A solution of urea contains 8.6 g per litre. It is isotonic with 5% solution of a non-volatile solute. The molecular mass of the solute will be :

To solve the problem, we need to find the molecular mass of a non-volatile solute that makes a 5% solution isotonic with a solution of urea containing 8.6 g per liter. Here’s a step-by-step solution: ### Step 1: Calculate the number of moles of urea in the solution Given: - Mass of urea = 8.6 g - Molecular mass of urea = 60 g/mol Using the formula for moles: \[ \text{Number of moles of urea} = \frac{\text{mass}}{\text{molecular mass}} = \frac{8.6 \, \text{g}}{60 \, \text{g/mol}} = 0.1433 \, \text{mol} \] ### Step 2: Calculate the osmotic pressure of the urea solution The osmotic pressure (\(\Pi\)) is given by the formula: \[ \Pi = CRT \] Where: - \(C\) = concentration in mol/L - \(R\) = universal gas constant (0.0821 L·atm/(K·mol)) - \(T\) = temperature in Kelvin (assume room temperature, approximately 298 K) Since we have 0.1433 moles in 1 L: \[ \Pi_{\text{urea}} = 0.1433 \, \text{mol/L} \cdot R \cdot T \] ### Step 3: Calculate the concentration of the non-volatile solute We know that the 5% solution of the non-volatile solute means there are 5 g of solute in 100 g of solution.
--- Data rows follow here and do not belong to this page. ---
(* ===== verification/MmsNameListFacts.v ===== *)
(** Names and types: the server lists its names page by page, each name once; the client
    that asks for all of them gets them, and the type of each variable. *)
From Stdlib Require Import String.
From stdpp Require Import base tactics numbers option gmap list.
From S2P Require Import Prelude Memory Buffers BerDecode BerEncode MmsValue AccessResult Effects CString MmsTypeSpec ValueStore ServerState NameMapping SampleServer MmsPdu MmsData MmsService MmsNameList MmsAttributes Conversions MmsDispatch SampleService MmsReadFacts MmsFilesFacts MmsClientServices MmsClient MmsClientFiles.

(** * Comparing names *)

Lemma rd_mid pre c rest : rd (mk_ptr (pre ++ c :: rest) 0) (zlen pre) = Done c.
Proof.
  apply ld_lookup; [cbn; pose proof (zlen_nonneg pre); lia|]. cbn [p_mem p_base]. rewrite lookup_app_r by (unfold zlen; lia).
  by replace (Z.to_nat (0 + zlen pre) - length pre)%nat with 0%nat by (unfold zlen; lia).
Qed.

Lemma strcmp_at_spec s pre x : is_string s -> is_string x ->
  strcmp_at s (mk_ptr (pre ++ x ++ [0]) 0) (zlen pre) = Done (bool_decide (s = x)).
Proof.
  revert pre x. induction s as [|c s IH]; intros pre x Hs Hx; cbn [strcmp_at]; destruct x as [|b x]; cbn [app]; rewrite rd_mid; cbn [rbind].
  - done.
  - inversion Hx. zdec. done.
  - inversion Hs. zdec. done.
  - inversion Hs as [|? ? Hc Hs']. inversion Hx as [|? ? Hb Hx']. destruct (Z.eqb_spec b c) as [->|Hne].
    + specialize (IH (pre ++ [c]) x Hs' Hx'). rewrite zlen_app, <- app_assoc in IH. change (zlen [c]) with 1 in IH.
      cbn [app] in IH. rewrite IH. f_equal. apply bool_decide_ext. split; congruence.
    + by rewrite bool_decide_false by congruence.
Qed.

(** A name with its null byte, as the request leaves it. *)
Definition name_ptr (x : list Z) : ptr := mk_ptr (x ++ [0]) 0.

Lemma names_behind_spec before x after : Forall is_string (before ++ x :: after) -> x ∉ before ->
  names_behind (before ++ x :: after) (name_ptr x) = Done (Some after).
Proof.
  intros Hs Hx. assert (is_string x) as Hsx by (rewrite Forall_app, Forall_cons in Hs; tauto).
  induction before as [|y before IH]; cbn [app names_behind].
  - pose proof (strcmp_at_spec x [] x Hsx Hsx) as E. change (zlen []) with 0 in E. unfold name_ptr. cbn [app] in E. rewrite E.
    cbn [rbind]. by rewrite bool_decide_true.
  - cbn [app] in Hs. inversion Hs as [|? ? Hy Hs']. apply not_elem_of_cons in Hx as [Hne Hx].
    pose proof (strcmp_at_spec y [] x Hy Hsx) as E. change (zlen []) with 0 in E. unfold name_ptr at 1. cbn [app] in E. rewrite E.
    cbn [rbind]. rewrite bool_decide_false by congruence. by apply IH.
Qed.

(** * Pages *)

Definition names_size (names : list (list Z)) : Z := sum_list (map name_size names).

Lemma name_size_pos n : 0 < name_size n.
Proof. unfold name_size, BerEncoder_determineEncodedStringSize. pose proof (determineLengthSize_range (u32 (zlen n))). pose proof (zlen_nonneg n). lia. Qed.

Lemma fitting_spec names est max count more : fitting names est max = (count, more) ->
  (count <= length names)%nat /\ (est <= max -> est + names_size (take count names) <= max) /\
  (if more then exists n, names !! count = Some n /\ max < est + names_size (take count names) + name_size n else count = length names).
Proof.
  revert est count more. induction names as [|n names IH]; intros est count more; cbn [fitting].
  - intros [= <- <-]. unfold names_size. cbn. split_and!; [lia|lia|done].
  - cbv zeta. destruct (Z.ltb_spec max (est + name_size n)) as [Hlt|Hge].
    + intros [= <- <-]. change (names_size (take 0 (n :: names))) with 0. split_and!; [lia|lia|]. exists n. split; [done|lia].
    + destruct (fitting names (est + name_size n) max) as [c m] eqn:E. intros [= <- <-].
      destruct (IH _ _ _ E) as (H1 & H2 & H3). cbn [take]. unfold names_size in *. cbn [map sum_list foldr length] in *. unfold sum_list in *.
      split_and!; [lia|intros; specialize (H2 Hge); lia|]. destruct m; [|lia]. destruct H3 as (x & Hx & Hl). exists x. split; [done|lia].
Qed.

(** The reference: the pages of the names. *)
Fixpoint pages (fuel : nat) (maxPduSize : Z) (names : list (list Z)) : list (list (list Z)) :=
  match fuel with
  | O => []
  | S fuel =>
      let '(count, more) := fitting names ESTIMATED_OVERHEAD maxPduSize in
      take count names :: if more then pages fuel maxPduSize (drop count names) else []
  end.

Definition name_pages (maxPduSize : Z) (names : list (list Z)) : list (list (list Z)) := pages (S (length names)) maxPduSize names.

(** * One answer *)

Definition names_bytes (names : list (list Z)) : list Z := concat (map (fun n => tlv (0x1a, n)) names).

Definition name_list_content (names : list (list Z)) (more : bool) : list Z :=
  tlv (0xa0, names_bytes names) ++ if more then [] else tlv (0x81, [0]).

Definition name_list_answer (invokeId : Z) (names : list (list Z)) (more : bool) : list Z :=
  answer_bytes invokeId (tlv (0xa1, name_list_content names more)).

(** Names as the model has them. *)
Definition name_ok (n : list Z) : Prop := is_string n /\ bytes n /\ zlen n < 65536.

Lemma name_size_tlv n : name_ok n -> name_size n = zlen (tlv (0x1a, n)).
Proof. intros (_ & _ & Hz). exact (encodedStringSize_tlv 0x1a (Some n) Hz). Qed.

Lemma names_size_bytes names : Forall name_ok names -> names_size names = zlen (names_bytes names).
Proof.
  unfold names_size, names_bytes. induction 1 as [|n names Hn _ IH]; [done|]. cbn [map sum_list foldr concat].
  rewrite zlen_app, <- name_size_tlv by done. unfold sum_list in IH. lia.
Qed.

Lemma emits_names names buffer pos : Forall name_ok names ->
  Emits buffer pos (encode_names names buffer pos) (pos + zlen (names_bytes names)) (names_bytes names).
Proof.
  unfold names_bytes. intros H. revert pos. induction H as [|n names (_ & Hb & Hz) _ IH]; intros pos; cbn [encode_names map concat].
  - eapply emits_eq; [apply emits_ret|by rewrite Z.add_0_r|done].
  - eapply emits_eq; [eapply emits_bind; [apply (emits_tlv_string 0x1a (Some n)); [done|done|by_eval]|apply IH|done]| |done].
    change (string_bytes (Some n)) with n. rewrite zlen_app. lia.
Qed.

Section Answer.
Context (invokeId : Z) (names : list (list Z)) (more : bool).
Context (Hnames : Forall name_ok names) (Hsize : zlen (names_bytes names) < 60000).

Local Abbreviation content := (name_list_content names more).

Lemma zlen_name_list_content : zlen content = zlen (tlv (0xa0, names_bytes names)) + if more then 0 else 3.
Proof using. unfold name_list_content. rewrite zlen_app. by destruct more. Qed.

(** The estimate of the head is enough. *)
Lemma zlen_name_list_answer : zlen (name_list_answer invokeId names more) <= ESTIMATED_OVERHEAD + zlen (names_bytes names).
Proof using Hsize.
  pose proof zlen_name_list_content as Hc. pose proof (zlen_invoke_bytes invokeId) as Hi. pose proof (zlen_uint32_bytes invokeId).
  unfold ESTIMATED_OVERHEAD, name_list_answer, answer_bytes. rewrite zlen_tlv. cbn [snd]. rewrite zlen_app. rewrite (zlen_tlv (0xa1, _)).
  cbn [snd]. rewrite zlen_tlv in Hc. cbn [snd] in Hc. pose proof (determineLengthSize_range) as R.
  match goal with |- 1 + BerEncoder_determineLengthSize ?x + _ <= _ => pose proof (R x) end.
  pose proof (R (zlen content)). pose proof (R (zlen (names_bytes names))). destruct more; lia.
Qed.

Lemma emits_name_list buffer :
  Emits buffer 0 (write_names invokeId (zlen (uint32_bytes invokeId)) (zlen (names_bytes names)) names more buffer 0)
    (zlen (name_list_answer invokeId names more)) (name_list_answer invokeId names more).
Proof using Hnames Hsize.
  pose proof zlen_name_list_content as Hc. pose proof (zlen_invoke_bytes invokeId) as Hi. pose proof (zlen_uint32_bytes invokeId).
  pose proof (zlen_nonneg (names_bytes names)). pose proof (zlen_tlv (0xa0, names_bytes names)) as Z0. cbn [snd] in Z0.
  pose proof (zlen_tlv (0xa1, content)) as Z1. cbn [snd] in Z1. pose proof (determineLengthSize_range) as R.
  pose proof (R (zlen content)). pose proof (R (zlen (names_bytes names))).
  assert (zlen content < 60010) as Hcz by (destruct more; lia).
  unfold write_names. rewrite (tl_size_tlv 0xa0) by lia. rewrite <- Hc. cbv zeta. rewrite (tl_size_tlv 0xa1) by lia.
  unfold name_list_answer. apply emits_answer; [lia|rewrite zlen_app; lia|]. intros p Hp.
  assert (is_byte 0xa1 /\ is_byte 0xa0) as [T1 T2] by by_eval. apply emits_element; [done|lia|done|].
  set (q := p + zlen (ber_tl 0xa1 (zlen content))).
  assert (zlen (answer_bytes invokeId (tlv (0xa1, content))) = q + zlen content) as ->.
  { unfold q. rewrite Hp. replace (zlen (tlv (0xa1, content)) + (zlen (uint32_bytes invokeId) + 2)) with (zlen (invoke_bytes invokeId ++ tlv (0xa1, content)))
      by (rewrite zlen_app; lia). rewrite !zlen_ber_tl_tlv by (rewrite ?zlen_app; lia). unfold answer_bytes. rewrite zlen_app. lia. }
  assert (content = ber_tl 0xa0 (zlen (names_bytes names)) ++ names_bytes names ++ (if more then [] else tlv (0x81, [0]))) as Ec
    by (unfold name_list_content; by rewrite app_assoc, ber_tl_tlv by (done || lia)).
  set (r := q + zlen (ber_tl 0xa0 (zlen (names_bytes names)))).
  assert (q + zlen content = r + zlen (names_bytes names) + if more then 0 else 3) as -> by (unfold r; rewrite zlen_ber_tl_tlv by lia; lia).
  rewrite Ec. apply (emits_bind _ _ r _ _ r); [apply emits_encodeTL| |done].
  apply (emits_bind _ _ (r + zlen (names_bytes names)) _ _ (r + zlen (names_bytes names))); [by apply emits_names| |done]. destruct more.
  - eapply emits_eq; [apply emits_ret|lia|done].
  - eapply emits_eq; [apply (emits_tlv_boolean 0x81 false); by_eval|reflexivity|done].
Qed.
End Answer.

(** * The theorem *)

Lemma names_bytes_size names max : Forall name_ok names -> ESTIMATED_OVERHEAD <= max -> max < 60000 ->
  forall count more, fitting names ESTIMATED_OVERHEAD max = (count, more) ->
  zlen (names_bytes (take count names)) < 60000 /\ ESTIMATED_OVERHEAD + zlen (names_bytes (take count names)) <= max.
Proof.
  intros Hn Hmax H6 count more Hf. destruct (fitting_spec _ _ _ _ _ Hf) as (_ & Hs & _). specialize (Hs Hmax).
  rewrite names_size_bytes in Hs by (by apply Forall_take). unfold ESTIMATED_OVERHEAD in *. lia.
Qed.

Section Page.
Context {FS : Type} (codec : AsnCodec) (invokeId : Z).
Implicit Types (s : Service FS) (es : list ServerEvent).

(** The answer to a request that begins behind the first names. *)
Lemma createNameListResponse_spec before rest s es count more start :
  start_names (before ++ rest) start = Done (Some rest) -> Forall name_ok rest ->
  let max := mc_maxPduSize (se_connection s) in
  ESTIMATED_OVERHEAD <= max -> max < 60000 -> has_room (se_response s) max ->
  Forall (fun n => ESTIMATED_OVERHEAD + name_size n <= max) rest ->
  fitting rest ESTIMATED_OVERHEAD max = (count, more) ->
  createNameListResponse codec invokeId (Some (before ++ rest)) start s es
    = Done (tt, se_set_response (respond (se_response s) (name_list_answer invokeId (take count rest) more)) s, es) /\
  zlen (name_list_answer invokeId (take count rest) more) <= max.
Proof.
  intros Hstart Hn max Hmax H6 Hr Hfits Hf. destruct (names_bytes_size _ _ Hn Hmax H6 _ _ Hf) as [Hz Hm].
  destruct (fitting_spec _ _ _ _ _ Hf) as (Hle & _ & Hmore).
  assert (Forall name_ok (take count rest)) as Hnt by (by apply Forall_take).
  pose proof (zlen_name_list_answer invokeId (take count rest) more Hz) as Ha. split; [|lia].
  unfold createNameListResponse. rewrite (bind_lift _ _ _ _ (before ++ rest)) by done. rewrite (bind_lift _ _ _ _ _ Hstart).
  unfold the_connection. rewrite bind_get. fold max. rewrite Hf. cbv zeta.
  rewrite (bind_lift _ _ _ _ _ (UInt32determineEncodedSize_spec invokeId)).
  fold (names_size (take count rest)). rewrite names_size_bytes by done.
  assert (encoded_names rest count = take count rest) as ->.
  { destruct count as [|count]; [|done]. destruct rest as [|n rest]; [done|]. exfalso. destruct more; [|done].
    destruct Hmore as (x & [= <-] & Hlt). change (names_size (take 0 (n :: rest))) with 0 in Hlt. inversion Hfits. unfold ESTIMATED_OVERHEAD in *. lia. }
  apply encode_response_emits; [|unfold has_room in *; destruct (bb_buffer _); [lia|done]].
  intros buffer. by apply emits_name_list.
Qed.
End Page.

Lemma fitting_progress rest max count : Forall (fun n => ESTIMATED_OVERHEAD + name_size n <= max) rest ->
  fitting rest ESTIMATED_OVERHEAD max = (count, true) -> (0 < count < length rest)%nat.
Proof.
  intros Hfits Hf. destruct (fitting_spec _ _ _ _ _ Hf) as (Hle & _ & (n & Hn & Hlt)). split; [|by eapply lookup_lt_Some].
  destruct count as [|count]; [|lia]. rewrite Forall_lookup in Hfits. specialize (Hfits _ _ Hn).
  change (names_size (take 0 rest)) with 0 in Hlt. lia.
Qed.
Assuming the density of the solution is approximately 1 g/mL, the volume of the solution is: \[ \text{Volume} = 100 \, \text{g} \approx 100 \, \text{mL} = 0.1 \, \text{L} \] Now, the concentration of the non-volatile solute in moles is: \[ C = \frac{\text{mass of solute}}{\text{molecular mass}} \cdot \frac{1}{\text{volume in L}} = \frac{5 \, \text{g}}{M} \cdot \frac{1}{0.1 \, \text{L}} = \frac{50}{M} \, \text{mol/L} \] ### Step 4: Set the osmotic pressures equal Since the solutions are isotonic, their osmotic pressures are equal: \[ \Pi_{\text{urea}} = \Pi_{\text{solute}} \] Substituting the expressions for osmotic pressure: \[ 0.1433 \cdot R \cdot T = \frac{50}{M} \cdot R \cdot T \] ### Step 5: Cancel out common terms Since \(R\) and \(T\) are common on both sides, we can cancel them: \[ 0.1433 = \frac{50}{M} \] ### Step 6: Solve for the molecular mass \(M\) Rearranging gives: \[ M = \frac{50}{0.1433} \approx 349.0 \, \text{g/mol} \] ### Conclusion The molecular mass of the non-volatile solute is approximately 349 g/mol.